*Exercise data:*
::::::::

Definition hashString (plainText : string) : Async string :=
  let* hashBuffer := await (sha256Digest bc plainText) in
  let hashBytes := hashBuffer in
  ret (urlEncodeArr bc hashBytes).

Definition getPublicKeyThumbprint (request : SignedHttpRequestParameters)
    (keyType : option CryptoKeyTypes) : Async string :=
  let keyOptions :=
    match keyType with
    | Some StkJwk => RefreshTokenBinding bc
    | _ => AccessTokenBinding bc
    end in
  let* keyPair := generateKeyPairHelper keyOptions in
  let* halves := checkKeyPair keyPair in
  let* publicKeyJwk := await (exportJwk bc halves.1) in
  let pubKeyThumprintObj :=
    [("e", getField "e" publicKeyJwk);
     ("kty", getField "kty" publicKeyJwk);
     ("n", getField "n" publicKeyJwk)] in
  let publicJwkString := getJwkString bc pubKeyThumprintObj in
  let* publicJwkHash := hashString publicJwkString in
  let* privateKeyJwk := await (exportJwk bc halves.2) in
  let* unextractablePrivateKey :=
    await (importJwk bc keyOptions privateKeyJwk false (privateKeyUsage keyOptions)) in
  let* _ :=
    asymmetricKeys_setItem publicJwkHash
      {| privateKey := unextractablePrivateKey;
         publicKey := halves.1;
         requestMethod := resourceRequestMethod request;
         requestUri := resourceRequestUri request |} in
  ret publicJwkHash.

Definition removeTokenBindingKey (kid : string) : Async bool :=
  let* _ := asymmetricKeys_removeItem kid in
  let* keyFound := asymmetricKeys_containsKey kid in
  ret (negb keyFound).

Definition clearKeystore : Async bool :=
  fun cache =>
    let dataStoreNames := cacheKeys cache in
    match dataStoreNames !! 0%nat ≫= cacheProperty cache with
    | Some databaseStorage => partition_deleteDatabase databaseStorage cache
    | None => ret false cache
    end.

Definition signJwt (payload : JsFields) (kid : string) : Async string :=
  let* cachedKeyPair := asymmetricKeys_getItem kid in
  match cachedKeyPair with
  | None => throw SigningKeyNotFoundInStorageError
  | Some cachedKeyPair =>
      let* publicKeyJwk := await (exportJwk bc (publicKey cachedKeyPair)) in
      let publicKeyJwkString := getJwkString bc publicKeyJwk in
      let header :=
        JsObject [("alg", getField "alg" publicKeyJwk);
                  ("type", JsString CryptoKeyFormats_jwk)] in
      let encodedHeader := urlEncode bc (JSON_stringify bc header) in
      let* jwk := await (JSON_parse bc publicKeyJwkString) in
      let payload := setField "cnf" (JsObject [("jwk", jwk)]) payload in
      let encodedPayload := urlEncode bc (JSON_stringify bc (JsObject payload)) in
      let tokenString := (encodedHeader ++ "." ++ encodedPayload)%string in
      let tokenBuffer := stringToArrayBuffer bc tokenString in
      let* signatureBuffer :=
        await (sign bc (AccessTokenBinding bc) (privateKey cachedKeyPair) tokenBuffer) in
      let encodedSignature := urlEncodeArr bc signatureBuffer in
      ret (tokenString ++ "." ++ encodedSignature)%string
  end.

Definition getAsymmetricPublicKey (keyThumbprint : string) : Async string :=
  let* cachedKeyPair := asymmetricKeys_getItem keyThumbprint in
  match cachedKeyPair with
  | None => throw SigningKeyNotFoundInStorageError
  | Some cachedKeyPair =>
      let* publicKeyJwk := await (exportJwk bc (publicKey cachedKeyPair)) in
      ret (getJwkString bc publicKeyJwk)
  end.

(** The key options [getPublicKeyThumbprint] selects for a key type. *)
Definition keyOptionsFor (keyType : option CryptoKeyTypes) : CryptoKeyOptions :=
  match keyType with
  | Some StkJwk => RefreshTokenBinding bc
  | _ => AccessTokenBinding bc
  end.

(** The provider failed: [generateKeyPair] threw, returned nothing, or
    returned a pair without one of its halves. *)
Definition generationFails (r : Cap (option CryptoKeyPair)) : bool :=
  match r with
  | Throw _ => true
  | Ok None => true
  | Ok (Some keyPair) =>
      negb (bool_decide (is_Some (pairPublicKey keyPair))
            && bool_decide (is_Some (pairPrivateKey keyPair)))
  end.

(** The detail a failed generation is reported with: the message of the
    caught [Error], nothing for another thrown value, the fixed message of
    the guard for a missing half. *)
Definition generationFailure (r : Cap (option CryptoKeyPair)) : BrowserAuthError :=
  KeyGenerationFailedError
    match r with
    | Throw (JsError message) => Some message
    | Throw JsNonError => None
    | Ok _ => Some missingHalfMessage
    end.

(** No private key cached in the asymmetric partition can be exported. *)
Definition NonExtractableStore (cache : Cache) : Prop :=
  forall kid entry,
    getItem (asymmetricKeys cache) kid = Some entry ->
    extractable (privateKey entry) = false.

(** The stores the class reaches from [cache0] through its methods on the
    key store. *)
Inductive Reachable (cache0 : Cache) : Cache -> Prop :=
| reach_initial : Reachable cache0 cache0
| reach_getPublicKeyThumbprint cache request keyType :
    Reachable cache0 cache ->
    Reachable cache0 (getPublicKeyThumbprint request keyType cache).2
| reach_removeTokenBindingKey cache kid :
    Reachable cache0 cache ->
    Reachable cache0 (removeTokenBindingKey kid cache).2
| reach_clearKeystore cache :
    Reachable cache0 cache ->
    Reachable cache0 (clearKeystore cache).2
| reach_signJwt cache payload kid :
    Reachable cache0 cache ->
    Reachable cache0 (signJwt payload kid cache).2
| reach_getAsymmetricPublicKey cache keyThumbprint :
    Reachable cache0 cache ->
    Reachable cache0 (getAsymmetricPublicKey keyThumbprint cache).2.

End Methods.

End CryptoOps.

(** ** UrlString and the payload of signPopToken *)

Module PopTokenGenerator.
Import Js KeyStore CryptoOps.

(** The longest prefix of [s] without a character of [stop], and the rest. *)
Fixpoint breakAt (stop : ascii -> bool) (s : string) : string * string :=
  match s with
  | EmptyString => (EmptyString, EmptyString)
  | String c rest =>
      if stop c then (EmptyString, s)
      else let r := breakAt stop rest in (String c r.1, r.2)
  end.

Definition isOneOf (cs : list ascii) (c : ascii) : bool :=
  existsb (Ascii.eqb c) cs.

(** No character of [s] is a [stop] character. *)
Fixpoint avoids (stop : ascii -> bool) (s : string) : bool :=
  match s with
  | EmptyString => true
  | String c rest => negb (stop c) && avoids stop rest
  end.

(** [s] without its prefix [p], when it starts with [p]. *)
Fixpoint dropPrefix (p s : string) : option string :=
  match p, s with
  | EmptyString, _ => Some s
  | String a p', String b s' => if Ascii.eqb a b then dropPrefix p' s' else None
  | String _ _, EmptyString => None
  end.

Record IUri : Type := {
  Protocol : string;
  HostNameAndPort : string;
  AbsolutePath : string;
  QueryString : string;
  Hash : string;
}.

::::::::

*Task:* Please give again the lines above between the line holding "Definition NonExtractableStore (cache" and the line holding "(** The stores", inclusive, exactly as they are and with nothing added.

*Response to the exercise:*
Definition NonExtractableStore (cache : Cache) : Prop :=
  forall kid entry,
    getItem (asymmetricKeys cache) kid = Some entry ->
    extractable (privateKey entry) = false.

(** The stores the class reaches from [cache0] through its methods on the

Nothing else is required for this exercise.